Peranan nilai impor bahan baku penolong juga tercatat turun dari 77,55 persen menjadi 73,67 persen. Sebaliknya impor barang modal dan konsumsi justru mengalami kenaikan masing-masing menjadi 8,99 persen dan 17,38 persen.
Tanda-tanda penurunan manufaktur itu juga tampak dari setoran pajak sektoral selama semester 1/2023. Setoran pajak industri pengolahan yang kontribusinya mencapai 27,4 persen terhadap seluruh penerimaan pajak negara, hanya mampu tumbuh 8 persen. Padahal tahun lalu penerimaan dari industri pengolahan tumbuh di angka 51,6 persen.

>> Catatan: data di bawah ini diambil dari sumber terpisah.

(** ** Clients that come and go *)

Lemma chan_connect subs m c : chan_inv subs m -> subs !! c = None -> chan_inv (<[c := ∅]> subs) m.
Proof.
  intros I H. split; [apply I..|]. intros ch c'. rewrite subscribed_insert. pose proof (ci_iff _ _ I ch c') as E. case_decide; subst; [|done].
  rewrite E. split; [intros (s & Hs & _); congruence|]. intros F. by apply elem_of_empty in F.
Qed.

Lemma pat_connect subs l c : pat_inv subs l -> subs !! c = None -> pat_inv (<[c := []]> subs) l.
Proof.
  intros I H. split.
  - intros c' ps. rewrite lookup_insert_Some. intros [[-> <-]|[N E]]; [|by apply (pi_patterns _ _ I)].
    destruct (patterns_of c' l) as [|p ps] eqn:E; [done|]. assert (P : (c', p) ∈ l) by (apply elem_of_patterns; rewrite E; left).
    apply (pi_connected _ _ I) in P as [? P]. congruence.
  - intros c' p P. rewrite lookup_insert_is_Some'. right. by apply (pi_connected _ _ I c' p).
  - intros c' ps. rewrite lookup_insert_Some. intros [[-> <-]|[N E]]; [constructor|by apply (pi_once _ _ I c')].
Qed.

Lemma chan_leave subs m c : chan_inv subs m -> subs !! c = Some ∅ -> chan_inv (delete c subs) m.
Proof.
  intros I H. split; [apply I..|]. intros ch c'. rewrite (ci_iff _ _ I). destruct (decide (c' = c)) as [->|N]; [|by rewrite lookup_delete_ne].
  rewrite lookup_delete_eq, H. split; [|naive_solver]. intros (s & [= <-] & F). by apply elem_of_empty in F.
Qed.

Lemma pat_leave subs l c : pat_inv subs l -> subs !! c = Some [] -> pat_inv (delete c subs) l.
Proof.
  intros I H. split.
  - intros c' ps [N E]%lookup_delete_Some. by apply (pi_patterns _ _ I).
  - intros c' p P. rewrite lookup_delete_is_Some. split; [|by apply (pi_connected _ _ I c' p)]. intros ->.
    apply elem_of_patterns in P. rewrite (pi_patterns _ _ I _ _ H) in P. by apply elem_of_nil in P.
  - intros c' ps [N E]%lookup_delete_Some. by apply (pi_once _ _ I c').
Qed.

(** What is left after leaving all channels, or all patterns. *)
Lemma fold_unsubscribe notify l : forall cl, let cl' := foldl (fun cl x => s_unsubscribe notify x cl) cl l in
  pubsub_channels cl' = pubsub_channels cl ∖ list_to_set l /\ pubsub_patterns cl' = pubsub_patterns cl /\ CLIENT_PUBSUB cl' = CLIENT_PUBSUB cl.
Proof.
  induction l as [|x l IH]; intros cl; cbn [foldl list_to_set]; [split; [set_solver|done]|]. destruct (IH (s_unsubscribe notify x cl)) as (-> & -> & ->).
  rewrite channels_unsubscribe, patterns_unsubscribe. split; [set_solver|]. by destruct notify.
Qed.

Lemma fold_punsubscribe notify l : forall cl, let cl' := foldl (fun cl x => s_punsubscribe notify x cl) cl l in
  pubsub_patterns cl' = filter (fun q => q ∉ l) (pubsub_patterns cl) /\ pubsub_channels cl' = pubsub_channels cl /\ CLIENT_PUBSUB cl' = CLIENT_PUBSUB cl.
Proof.
  induction l as [|x l IH]; intros cl; cbn [foldl].
  - split; [|done]. rewrite filter_keep; [done|]. intros y _. by apply not_elem_of_nil.
  - destruct (IH (s_punsubscribe notify x cl)) as (-> & -> & ->). rewrite channels_punsubscribe, patterns_punsubscribe. split; [|by destruct notify].
    rewrite list_filter_filter. apply list_filter_iff. intros y. rewrite not_elem_of_cons. tauto.
Qed.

Penurunan peran dan kinerja impor bahan baku serta seretnya setoran pajak sektor industri adalah sinyal melambatnya kinerja manufaktur pada Semester 1/2023.
Meningkatnya Informalitas
Selain data-data di atas, sinyal deindustrialisasi juga bisa dibaca dari semakin besarnya porsi pekerja informal dalam struktur pekerjaan di Indonesia.
Data BPS mengungkap bahwa jumlah pekerja informal di Indonesia terus mengalami kenaikan. Pada Februari 2020 lalu, jumlah pekerja formal tercatat sebesar 43,36 persen dan sektor informasi sebanyak 56,64 persen. Jumlah pekerja informal naik menjadi 59,62 persen, sedangkan pekerja formal tersisa 40,38 persen pada Februari 2021.

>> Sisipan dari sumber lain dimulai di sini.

(* ===== verification/HllDense.v ===== *)
(** * HllDense: registers of 6 bits in an array of bytes

    Reading and writing a register touches the bits [6 i] to [6 i + 5] of
    the array and no other. *)

From S2P Require Import Prelude Hll.

(** ** Bits of a block *)

Definition mbit (m : list Z) (k : Z) : bool := Z.testbit (nth (Z.to_nat (k / 8)) m 0) (k mod 8).

Lemma byte_high b t : byte_ok b -> 8 <= t -> Z.testbit b t = false.
Proof.
  unfold byte_ok. intros H Ht. destruct (Z.eq_dec b 0) as [->|]; [apply Z.bits_0|]. apply Z.bits_above_log2; [lia|].
  assert (Z.log2 b < 8) by (apply Z.log2_lt_pow2; lia). lia.
Qed.

Lemma u8_bit b t : 0 <= t -> Z.testbit (u8 b) t = (t <? 8) && Z.testbit b t.
Proof.
  intros Ht. unfold uwrap. destruct (Z.ltb_spec t 8); [rewrite Z.mod_pow2_bits_low by lia|rewrite Z.mod_pow2_bits_high by lia]; done.
Qed.

Lemma max_bit t : 0 <= t -> Z.testbit HLL_REGISTER_MAX t = (t <? 6).
Proof. intros. change HLL_REGISTER_MAX with (Z.ones 6). rewrite Z.testbit_ones by lia. lia. Qed.

Lemma rd_within m i : 0 <= i < Z.of_nat (length m) -> rd m i = Ret (nth (Z.to_nat i) m 0).
Proof.
  intros. unfold rd. destruct (Z.ltb_spec i 0); [lia|]. destruct (lookup_lt_is_Some_2 m (Z.to_nat i)) as [b E]; [lia|].
  rewrite E. cbn. by rewrite (nth_lookup_Some _ _ _ _ E).
Qed.

Lemma wr_in m i b : 0 <= i < Z.of_nat (length m) -> wr m i b = Ret (<[Z.to_nat i := b]> m).
Proof. intros. unfold wr. destruct (Z.ltb_spec i 0); [lia|]. destruct (Z.leb_spec (Z.of_nat (length m)) i); [lia|]. done. Qed.

Lemma nth_insert_dec m i j b : (i < length m)%nat -> nth j (<[i := b]> m) 0 = if decide (j = i) then b else nth j m 0.
Proof.
  intros. rewrite !nth_lookup. case_decide; [subst; by rewrite list_lookup_insert_eq|by rewrite list_lookup_insert_ne].
Qed.

Lemma nth_byte m i : bytes_ok m -> byte_ok (nth i m 0).
Proof.
  intros H. destruct (nth_in_or_default i m 0) as [E| ->]; [|unfold byte_ok; lia]. unfold bytes_ok in H. rewrite Forall_forall in H. apply H. by apply list_elem_of_In.
Qed.

Lemma bytes_insert m i b : bytes_ok m -> byte_ok b -> bytes_ok (<[i := b]> m).
Proof. intros. by apply Forall_insert. Qed.

Lemma u8_byte b : byte_ok (u8 b).
Proof. pose proof (uwrap_range 8 b ltac:(lia)) as H. exact H. Qed.

(** ** One register *)

(** The register [i] at the offset [p] of the block. *)
Definition in_block (m : list Z) (p i : Z) : Prop := 0 <= p /\ 0 <= i /\ p + 6 * i / 8 + 1 < Z.of_nat (length m).

(** The two bytes of a register, and where it starts in the first. *)
Lemma register_place i : 0 <= i -> let k := i * HLL_BITS / 8 in let fb := Z.land (i * HLL_BITS) 7 in
  6 * i = 8 * k + fb /\ 0 <= fb <= 6 /\ 0 <= k.
Proof.
  intros Hi. cbn zeta. unfold HLL_BITS. change 7 with (Z.ones 3). rewrite Z.land_ones by lia. change (2 ^ 3) with 8.
  Z.div_mod_to_equations. lia.
Qed.

Lemma bit_place m p i j : 0 <= p -> 0 <= i -> 0 <= j < 6 -> let k := i * HLL_BITS / 8 in let fb := Z.land (i * HLL_BITS) 7 in
  mbit m (8 * p + 6 * i + j) = if fb + j <? 8 then Z.testbit (nth (Z.to_nat (p + k)) m 0) (fb + j)
                               else Z.testbit (nth (Z.to_nat (p + k + 1)) m 0) (fb + j - 8).
Proof.
  intros Hp Hi Hj. cbn zeta. destruct (register_place i Hi) as (E & Hfb & Hk). set (k := i * HLL_BITS / 8) in *. set (fb := Z.land (i * HLL_BITS) 7) in *.
  unfold mbit. destruct (Z.ltb_spec (fb + j) 8).
  - replace ((8 * p + 6 * i + j) / 8) with (p + k) by (Z.div_mod_to_equations; lia).
    replace ((8 * p + 6 * i + j) mod 8) with (fb + j) by (Z.div_mod_to_equations; lia). done.
  - replace ((8 * p + 6 * i + j) / 8) with (p + k + 1) by (Z.div_mod_to_equations; lia).
    replace ((8 * p + 6 * i + j) mod 8) with (fb + j - 8) by (Z.div_mod_to_equations; lia). done.
Qed.

Lemma in_block_bytes m p i : in_block m p i -> let k := i * HLL_BITS / 8 in
  0 <= p + k < Z.of_nat (length m) /\ 0 <= p + k + 1 < Z.of_nat (length m).
Proof. intros (Hp & Hi & H). unfold HLL_BITS. rewrite (Z.mul_comm i 6). assert (0 <= 6 * i / 8) by (apply Z.div_pos; lia). lia. Qed.

(** What is read: bit [j] of the register is the bit [6 i + j]. *)
Lemma dense_get_ok m p i : bytes_ok m -> in_block m p i ->
  exists v, dense_get m p i = Ret v /\ 0 <= v <= 63 /\ forall j, 0 <= j -> Z.testbit v j = (j <? 6) && mbit m (8 * p + 6 * i + j).
Proof.
  intros Hm Hin. destruct (in_block_bytes m p i Hin) as [H0 H1]. destruct Hin as (Hp & Hi & _). destruct (register_place i Hi) as (E & Hfb & Hk).
  unfold dense_get. rewrite (rd_within m _ H0), (rd_within m _ H1). cbn [mbind res_bind]. eexists. split; [reflexivity|]. split.
  - change HLL_REGISTER_MAX with (Z.ones 6). rewrite Z.land_ones by lia. pose proof (Z.mod_pos_bound) as B. match goal with |- 0 <= ?x mod _ <= _ => specialize (B x (2 ^ 6) ltac:(lia)) end. lia.
  - intros j Hj. rewrite Z.land_spec, max_bit, andb_comm by lia. destruct (Z.ltb_spec j 6); [|done]. cbn [andb].
    rewrite (bit_place m p i j Hp Hi ltac:(lia)), Z.lor_spec, Z.shiftr_spec, Z.shiftl_spec by lia.
    rewrite (Z.add_comm j). destruct (Z.ltb_spec (Z.land (i * HLL_BITS) 7 + j) 8).
    + rewrite (Z.testbit_neg_r _ (j - _)) by lia. apply orb_false_r.
    + rewrite (byte_high _ (Z.land (i * HLL_BITS) 7 + j)) by (by apply nth_byte || lia). cbn [orb]. f_equal. lia.
Qed.

(** The masks of a write. *)
Lemma clear_low b v fb t : byte_ok b -> 0 <= fb -> 0 <= t < 8 -> 0 <= v <= 63 ->
  Z.testbit (u8 (Z.lor (u8 (Z.land b (Z.lnot (Z.shiftl HLL_REGISTER_MAX fb)))) (Z.shiftl v fb))) t =
  if fb <=? t then if t <? fb + 6 then Z.testbit v (t - fb) else Z.testbit b t else Z.testbit b t.
Proof.
  intros Hb Hfb Ht Hv. rewrite u8_bit, Z.lor_spec, u8_bit, Z.land_spec, Z.lnot_spec, !Z.shiftl_spec by lia.
  replace (t <? 8) with true by lia. cbn [andb]. destruct (Z.leb_spec fb t).
  - rewrite max_bit by lia. destruct (Z.ltb_spec t (fb + 6)).
    + replace (t - fb <? 6) with true by lia. by rewrite andb_false_r.
    + replace (t - fb <? 6) with false by lia. rewrite andb_true_r.
      rewrite (Z.bits_above_log2 v); [by rewrite orb_false_r|lia|]. destruct (Z.eq_dec v 0) as [->|]; [cbn; lia|]. assert (Z.log2 v < 6) by (apply Z.log2_lt_pow2; lia). lia.
  - rewrite !(Z.testbit_neg_r _ (t - fb)) by lia. by rewrite andb_true_r, orb_false_r.
Qed.

Lemma clear_high b v fb8 t : byte_ok b -> 0 <= fb8 -> 0 <= t < 8 -> 0 <= v <= 63 ->
  Z.testbit (u8 (Z.lor (u8 (Z.land b (Z.lnot (Z.shiftr HLL_REGISTER_MAX fb8)))) (Z.shiftr v fb8))) t =
  if t + fb8 <? 6 then Z.testbit v (t + fb8) else Z.testbit b t.
Proof.
  intros Hb Hfb Ht Hv. rewrite u8_bit, Z.lor_spec, u8_bit, Z.land_spec, Z.lnot_spec, !Z.shiftr_spec by lia.
  replace (t <? 8) with true by lia. cbn [andb]. rewrite max_bit by lia. destruct (Z.ltb_spec (t + fb8) 6).
  - by rewrite andb_false_r.
  - rewrite andb_true_r. rewrite (Z.bits_above_log2 v); [by rewrite orb_false_r|lia|].
    destruct (Z.eq_dec v 0) as [->|]; [cbn; lia|]. assert (Z.log2 v < 6) by (apply Z.log2_lt_pow2; lia). lia.
Qed.

(** What is written: the bits of the register, and no other. *)
Lemma dense_set_ok m p i v : bytes_ok m -> in_block m p i -> 0 <= v <= 63 ->
  exists m', dense_set m p i v = Ret m' /\ bytes_ok m' /\ length m' = length m /\
    (forall n, Z.of_nat n < p -> nth n m' 0 = nth n m 0) /\
    forall k, 0 <= k -> mbit m' k = if (8 * p + 6 * i <=? k) && (k <? 8 * p + 6 * i + 6) then Z.testbit v (k - (8 * p + 6 * i)) else mbit m k.
Proof.
  intros Hm Hin Hv. destruct (in_block_bytes m p i Hin) as [H0 H1]. destruct Hin as (Hp & Hi & _). destruct (register_place i Hi) as (E & Hfb & Hk).
  unfold dense_set. set (kk := i * HLL_BITS / 8) in *. set (fb := Z.land (i * HLL_BITS) 7) in *.
  set (n0 := Z.to_nat (p + kk)). set (n1 := Z.to_nat (p + kk + 1)). assert (N : n1 = S n0) by lia.
  set (b0 := nth n0 m 0). set (b1 := nth n1 m 0).
  set (c0 := u8 (Z.lor (u8 (Z.land b0 (Z.lnot (Z.shiftl HLL_REGISTER_MAX fb)))) (Z.shiftl v fb))).
  set (c1 := u8 (Z.lor (u8 (Z.land b1 (Z.lnot (Z.shiftr HLL_REGISTER_MAX (8 - fb))))) (Z.shiftr v (8 - fb)))).
  assert (Hb0 : byte_ok b0) by (by apply nth_byte). assert (Hb1 : byte_ok b1) by (by apply nth_byte).
  assert (L0 : (n0 < length m)%nat) by lia. assert (L1 : (n1 < length m)%nat) by lia.
  exists (<[n1 := c1]> (<[n0 := c0]> m)). split; [|split; [|split; [|split]]].
  - rewrite (rd_within m _ H0). cbn [mbind res_bind]. fold n0 b0. rewrite (wr_in m _ _ H0). cbn [mbind res_bind]. fold n0.
    rewrite rd_within, nth_insert_dec, decide_True by (rewrite ?length_insert; lia || done). cbn [mbind res_bind]. rewrite wr_in by (rewrite ?length_insert; lia). cbn [mbind res_bind].
    fold n0. rewrite list_insert_insert_eq. fold c0.
    rewrite rd_within, nth_insert_dec, decide_False by (rewrite ?length_insert; lia). cbn [mbind res_bind]. fold n1 b1. rewrite wr_in by (rewrite ?length_insert; lia). cbn [mbind res_bind].
    fold n1. rewrite rd_within, nth_insert_dec, decide_True by (rewrite ?length_insert; lia || done). cbn [mbind res_bind]. rewrite wr_in by (rewrite ?length_insert; lia).
    fold n1. by rewrite list_insert_insert_eq.
  - repeat apply bytes_insert; [done|apply u8_byte..].
  - by rewrite !length_insert.
  - intros n Hn. rewrite !nth_insert_dec by (rewrite ?length_insert; lia). rewrite !decide_False by lia. done.
  - intros k Hk'. unfold mbit. rewrite !nth_insert_dec by (rewrite ?length_insert; lia). pose proof (Z.mod_pos_bound k 8 ltac:(lia)) as Hmod.
    pose proof (Z.div_mod k 8 ltac:(lia)) as Hdm. assert (0 <= k / 8) by (apply Z.div_pos; lia). case_decide as D1; [|case_decide as D0].
    + subst c1. rewrite clear_high by (done || lia). assert (k / 8 = p + kk + 1) by lia. destruct (Z.ltb_spec (k mod 8 + (8 - fb)) 6).
      * replace ((8 * p + 6 * i <=? k) && (k <? 8 * p + 6 * i + 6)) with true by lia. f_equal. lia.
      * replace ((8 * p + 6 * i <=? k) && (k <? 8 * p + 6 * i + 6)) with false by lia. by rewrite D1.
    + subst c0. rewrite clear_low by (done || lia). assert (k / 8 = p + kk) by lia. destruct (Z.leb_spec fb (k mod 8)); [destruct (Z.ltb_spec (k mod 8) (fb + 6))|].
      * replace ((8 * p + 6 * i <=? k) && (k <? 8 * p + 6 * i + 6)) with true by lia. f_equal. lia.
      * replace ((8 * p + 6 * i <=? k) && (k <? 8 * p + 6 * i + 6)) with false by lia. by rewrite D0.
      * replace ((8 * p + 6 * i <=? k) && (k <? 8 * p + 6 * i + 6)) with false by lia. by rewrite D0.
    + replace ((8 * p + 6 * i <=? k) && (k <? 8 * p + 6 * i + 6)) with false by lia. done.
Qed.

(** ** All registers *)

(** The block of a dense object with the registers [regs]. *)
Record dense_ok (m : list Z) (regs : list Z) : Prop := {
  do_bytes : bytes_ok m;
  do_length : Z.of_nat (length m) = HLL_DENSE_SIZE + 1;
  do_end : nth (Z.to_nat HLL_DENSE_SIZE) m 0 = 0;
  do_count : Z.of_nat (length regs) = HLL_REGISTERS;
  do_get i v : regs !! i = Some v -> dense_get m HLL_HDR_SIZE (Z.of_nat i) = Ret v
}.

Lemma dense_size : HLL_DENSE_SIZE = 12304.
Proof. reflexivity. Qed.

Lemma dense_in_block m i : Z.of_nat (length m) = HLL_DENSE_SIZE + 1 -> 0 <= i < HLL_REGISTERS -> in_block m HLL_HDR_SIZE i.
Proof. rewrite dense_size. unfold HLL_REGISTERS, HLL_HDR_SIZE. intros E Hi. split; [lia|]. split; [lia|]. Z.div_mod_to_equations. lia. Qed.

Lemma get_after_set m m' p i j v : bytes_ok m -> bytes_ok m' -> length m' = length m -> in_block m p i -> in_block m p j -> 0 <= v <= 63 ->
  (forall k, 0 <= k -> mbit m' k = if (8 * p + 6 * i <=? k) && (k <? 8 * p + 6 * i + 6) then Z.testbit v (k - (8 * p + 6 * i)) else mbit m k) ->
  dense_get m' p j = if j =? i then Ret v else dense_get m p j.
Proof.
  intros Hm Hm' L Hi Hj Hv Hb. assert (Hj' : in_block m' p j) by (unfold in_block in *; lia).
  destruct (dense_get_ok m' p j Hm' Hj') as (x & -> & Hx & Bx). destruct (dense_get_ok m p j Hm Hj) as (y & -> & Hy & By).
  destruct Hi as (? & ? & _). destruct Hj as (_ & ? & _). destruct (Z.eqb_spec j i) as [->|N]; f_equal; apply Z.bits_inj'; intros t Ht; rewrite Bx by done.
  - destruct (Z.ltb_spec t 6); cbn [andb].
    + rewrite Hb by lia. replace ((8 * p + 6 * i <=? 8 * p + 6 * i + t) && (8 * p + 6 * i + t <? 8 * p + 6 * i + 6)) with true by lia. f_equal. lia.
    + symmetry. destruct (Z.eq_dec v 0) as [->|]; [apply Z.bits_0|]. apply Z.bits_above_log2; [lia|]. assert (Z.log2 v < 6) by (apply Z.log2_lt_pow2; lia). lia.
  - rewrite By by done. destruct (Z.ltb_spec t 6); cbn [andb]; [|done]. rewrite Hb by lia.
    replace ((8 * p + 6 * i <=? 8 * p + 6 * j + t) && (8 * p + 6 * j + t <? 8 * p + 6 * i + 6)) with false; [done|]. symmetry. apply andb_false_iff.
    destruct (Z.lt_ge_cases i j); [right|left]; lia.
Qed.

Lemma same_byte b b' : byte_ok b -> byte_ok b' -> (forall t, 0 <= t < 8 -> Z.testbit b t = Z.testbit b' t) -> b = b'.
Proof.
  intros Hb Hb' H. apply Z.bits_inj'. intros t Ht. destruct (Z.lt_ge_cases t 8); [by apply H|]. by rewrite !byte_high.
Qed.

Lemma dense_set_register m regs i v : dense_ok m regs -> (i < length regs)%nat -> 0 <= v <= 63 ->
  exists m', dense_set m HLL_HDR_SIZE (Z.of_nat i) v = Ret m' /\ dense_ok m' (<[i := v]> regs) /\ take 16 m' = take 16 m.
Proof.
  intros [H1 H2 H3 H4 H5] Hi Hv. assert (B : in_block m HLL_HDR_SIZE (Z.of_nat i)) by (apply dense_in_block; [done|lia]).
  destruct (dense_set_ok m HLL_HDR_SIZE (Z.of_nat i) v H1 B Hv) as (m' & E & Hb & L & Hn & Hk). exists m'. split; [done|]. rewrite dense_size in *. split; [split|].
  - done.
  - by rewrite L.
  - rewrite dense_size. apply same_byte; [by apply nth_byte|split; lia|]. intros t Ht. replace (Z.testbit 0 t) with (Z.testbit (nth (Z.to_nat 12304) m 0) t) by (by rewrite H3). specialize (Hk (8 * 12304 + t) ltac:(lia)). unfold mbit in Hk.
    replace ((8 * 12304 + t) / 8) with 12304 in Hk by (Z.div_mod_to_equations; lia). replace ((8 * 12304 + t) mod 8) with t in Hk by (Z.div_mod_to_equations; lia).
    rewrite Hk. unfold HLL_HDR_SIZE, HLL_REGISTERS in *. replace (_ <? _) with false; [by rewrite andb_false_r|]. symmetry. apply Z.ltb_ge. lia.
  - by rewrite length_insert.
  - intros j x. destruct (decide (j = i)) as [->|N].
    + rewrite list_lookup_insert_eq by done. intros [= <-]. rewrite (get_after_set m m' _ (Z.of_nat i) _ v) by done. by rewrite Z.eqb_refl.
    + rewrite list_lookup_insert_ne by done. intros Hx. pose proof (lookup_lt_Some _ _ _ Hx).
      rewrite (get_after_set m m' _ (Z.of_nat i) _ v) by (done || (apply dense_in_block; rewrite ?dense_size; lia)). destruct (Z.eqb_spec (Z.of_nat j) (Z.of_nat i)); [lia|]. by apply H5.
  - apply list_eq. intros n. destruct (decide (n < 16)%nat); [|by rewrite !lookup_take_ge by lia]. rewrite !lookup_take_lt by done.
    specialize (Hn n ltac:(unfold HLL_HDR_SIZE; lia)). rewrite !nth_lookup in Hn. destruct (lookup_lt_is_Some_2 m n) as [x Ex]; [lia|].
    destruct (lookup_lt_is_Some_2 m' n) as [x' Ex']; [lia|]. rewrite Ex, Ex' in *. by cbn in Hn; subst.
Qed.

(** A block of zeros. *)
Lemma dense_zeros m : bytes_ok m -> Z.of_nat (length m) = HLL_DENSE_SIZE + 1 -> (forall n, (16 <= n)%nat -> nth n m 0 = 0) ->
  dense_ok m (replicate (Z.to_nat HLL_REGISTERS) 0).
Proof.
  intros Hb L Hz. split; [done|done|apply Hz; rewrite dense_size; lia|by rewrite length_replicate|].
  intros i v [-> Hi]%lookup_replicate. destruct (dense_get_ok m HLL_HDR_SIZE (Z.of_nat i) Hb) as (x & -> & _ & Bx); [apply dense_in_block; [done|unfold HLL_REGISTERS in *; lia]|].
  f_equal. apply Z.bits_inj'. intros t Ht. rewrite Bx, Z.bits_0 by done. unfold mbit. rewrite Hz; [by rewrite Z.bits_0, andb_false_r|].
  unfold HLL_HDR_SIZE. assert (16 <= (8 * 16 + 6 * Z.of_nat i + t) / 8) by (apply Z.div_le_lower_bound; lia). lia.
Qed.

Persentase jumlah pekerja formal terus tergerus pada tahun-tahun setelahnya, pada Februari 2022 BPS mencatat jumlah pekerja formal tersisa menjadi 40,03 persen. Sementara jumlah pekerja informal melejit hingga 59,97 persen.
Tren ini terus berlanjut, kendati pemerintah mengklaim bahwa kondisi perekonomian mulai menunjukan pemulihan dan perlahan lepas dari imbas pandemi Covid-19.
Namun demikian, jika mengacu kepada data BPS per Februari 2023, jumlah pekerja informal malah menembus angka 60,12 persen atau mengalami kenaikan 0,15 persen. Pekerja formal tercatat anjlok menjadi 39,88 persen.
Data mengenai tren peningkatan pekerja informal itu sejalan dengan tren penurunan penduduk yang berstatus sebagai buruh, karyawan dan pegawai.
Berdasarkan data BPS jumlah buruh dalam waktu 3 tahun terakhir mengalami penurunan dari 37,02 persen pada Februari 2021 menjadi 36,72 persen pada Februari 2022, dan turun ke angka 36,34 pada Februari 2023.
Sebaliknya persentase penduduk yang berusaha sendiri terus naik setiap tahunnya. Pada Februari 2021, jumlah orang yang bekerja sendiri sebanyak 19,57 persen naik menjadi 19,84 pada Februari 2022. Pada periode Februari 2023 jumlah orang yang berusaha sendiri menembus angka 20,67 persen.